Copy the lines below exactly, starting at the line that contains "ws (lp_inflight p)" and stopping after the last line, and include no other lines.

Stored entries
◆ ◆ ◆ ◆ ◆

(* ===== verification/LangPool.v ===== *)
(** * The bounded pool of warm workers: [pool/lang_pool.rs]

    One operation of the code between two points where others can run is one
    definition on the pool; a call of [run] is a phase that the steps advance, so
    any number of calls, the idle reaper and cancellation interleave.  The clock,
    the socket and the operating system are chosen by the environment at each
    step. *)

From S2P Require Import Prelude RustStd Identity Vocabulary Errors PoolWorker.


Definition WEDGED_GRACE : N := 10000.
Definition MIN_REAP_INTERVAL : N := 5000.

(** ** The pool *)

(** [idle] is the vector with its last element first: [push] and [pop] act on the head. *)
Record LangPool := MkLangPool {
  lp_launch : Launch;
  lp_settings : PoolSettings;
  lp_runtime_version : string;
  lp_permits : N;
  lp_idle : list Worker;
  lp_inflight : N;
  lp_next_job : N;
  lp_jobs_total : N;
  lp_worker_spawns : N;
  lp_rejected : N
}.

Definition LangPool_start (launch : Launch) (settings : PoolSettings) (runtime_version : string)
  : LangPool := {|
  lp_launch := launch; lp_settings := settings; lp_runtime_version := runtime_version;
  lp_permits := effective_max_workers settings; lp_idle := [];
  lp_inflight := 0; lp_next_job := 0; lp_jobs_total := 0; lp_worker_spawns := 0;
  lp_rejected := 0
|}.

(** How often the reaper wakes, when there is one. *)
Definition reap_interval (settings : PoolSettings) : option N :=
  (fun ttl => N.max (ttl * 1000) MIN_REAP_INTERVAL)%N <$> idle_ttl_secs settings.

Definition set_permits (n : N) (p : LangPool) : LangPool :=
  MkLangPool (lp_launch p) (lp_settings p) (lp_runtime_version p) n (lp_idle p) (lp_inflight p)
    (lp_next_job p) (lp_jobs_total p) (lp_worker_spawns p) (lp_rejected p).
Definition set_idle (ws : list Worker) (p : LangPool) : LangPool :=
  MkLangPool (lp_launch p) (lp_settings p) (lp_runtime_version p) (lp_permits p) ws (lp_inflight p)
    (lp_next_job p) (lp_jobs_total p) (lp_worker_spawns p) (lp_rejected p).
Definition set_inflight (n : N) (p : LangPool) : LangPool :=
  MkLangPool (lp_launch p) (lp_settings p) (lp_runtime_version p) (lp_permits p) (lp_idle p) n
    (lp_next_job p) (lp_jobs_total p) (lp_worker_spawns p) (lp_rejected p).
Definition set_next_job (n : N) (p : LangPool) : LangPool :=
  MkLangPool (lp_launch p) (lp_settings p) (lp_runtime_version p) (lp_permits p) (lp_idle p)
    (lp_inflight p) n (lp_jobs_total p) (lp_worker_spawns p) (lp_rejected p).
Definition set_jobs_total (n : N) (p : LangPool) : LangPool :=
  MkLangPool (lp_launch p) (lp_settings p) (lp_runtime_version p) (lp_permits p) (lp_idle p)
    (lp_inflight p) (lp_next_job p) n (lp_worker_spawns p) (lp_rejected p).
Definition set_worker_spawns (n : N) (p : LangPool) : LangPool :=
  MkLangPool (lp_launch p) (lp_settings p) (lp_runtime_version p) (lp_permits p) (lp_idle p)
    (lp_inflight p) (lp_next_job p) (lp_jobs_total p) n (lp_rejected p).
Definition set_rejected (n : N) (p : LangPool) : LangPool :=
  MkLangPool (lp_launch p) (lp_settings p) (lp_runtime_version p) (lp_permits p) (lp_idle p)
    (lp_inflight p) (lp_next_job p) (lp_jobs_total p) (lp_worker_spawns p) n.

◆ ◆ ◆ ◆ ◆

**YOUR RESPONSE:**
  MkLangPool (lp_launch p) (lp_settings p) (lp_runtime_version p) (lp_permits p) ws (lp_inflight p)
    (lp_next_job p) (lp_jobs_total p) (lp_worker_spawns p) (lp_rejected p).
Definition set_inflight (n : N) (p : LangPool) : LangPool :=
  MkLangPool (lp_launch p) (lp_settings p) (lp_runtime_version p) (lp_permits p) (lp_idle p) n
    (lp_next_job p) (lp_jobs_total p) (lp_worker_spawns p) (lp_rejected p).
Definition set_next_job (n : N) (p : LangPool) : LangPool :=
  MkLangPool (lp_launch p) (lp_settings p) (lp_runtime_version p) (lp_permits p) (lp_idle p)
    (lp_inflight p) n (lp_jobs_total p) (lp_worker_spawns p) (lp_rejected p).
Definition set_jobs_total (n : N) (p : LangPool) : LangPool :=
  MkLangPool (lp_launch p) (lp_settings p) (lp_runtime_version p) (lp_permits p) (lp_idle p)
    (lp_inflight p) (lp_next_job p) n (lp_worker_spawns p) (lp_rejected p).
Definition set_worker_spawns (n : N) (p : LangPool) : LangPool :=
  MkLangPool (lp_launch p) (lp_settings p) (lp_runtime_version p) (lp_permits p) (lp_idle p)
    (lp_inflight p) (lp_next_job p) (lp_jobs_total p) n (lp_rejected p).
Definition set_rejected (n : N) (p : LangPool) : LangPool :=
  MkLangPool (lp_launch p) (lp_settings p) (lp_runtime_version p) (lp_permits p) (lp_idle p)
    (lp_inflight p) (lp_next_job p) (lp_jobs_total p) (lp_worker_spawns p) n.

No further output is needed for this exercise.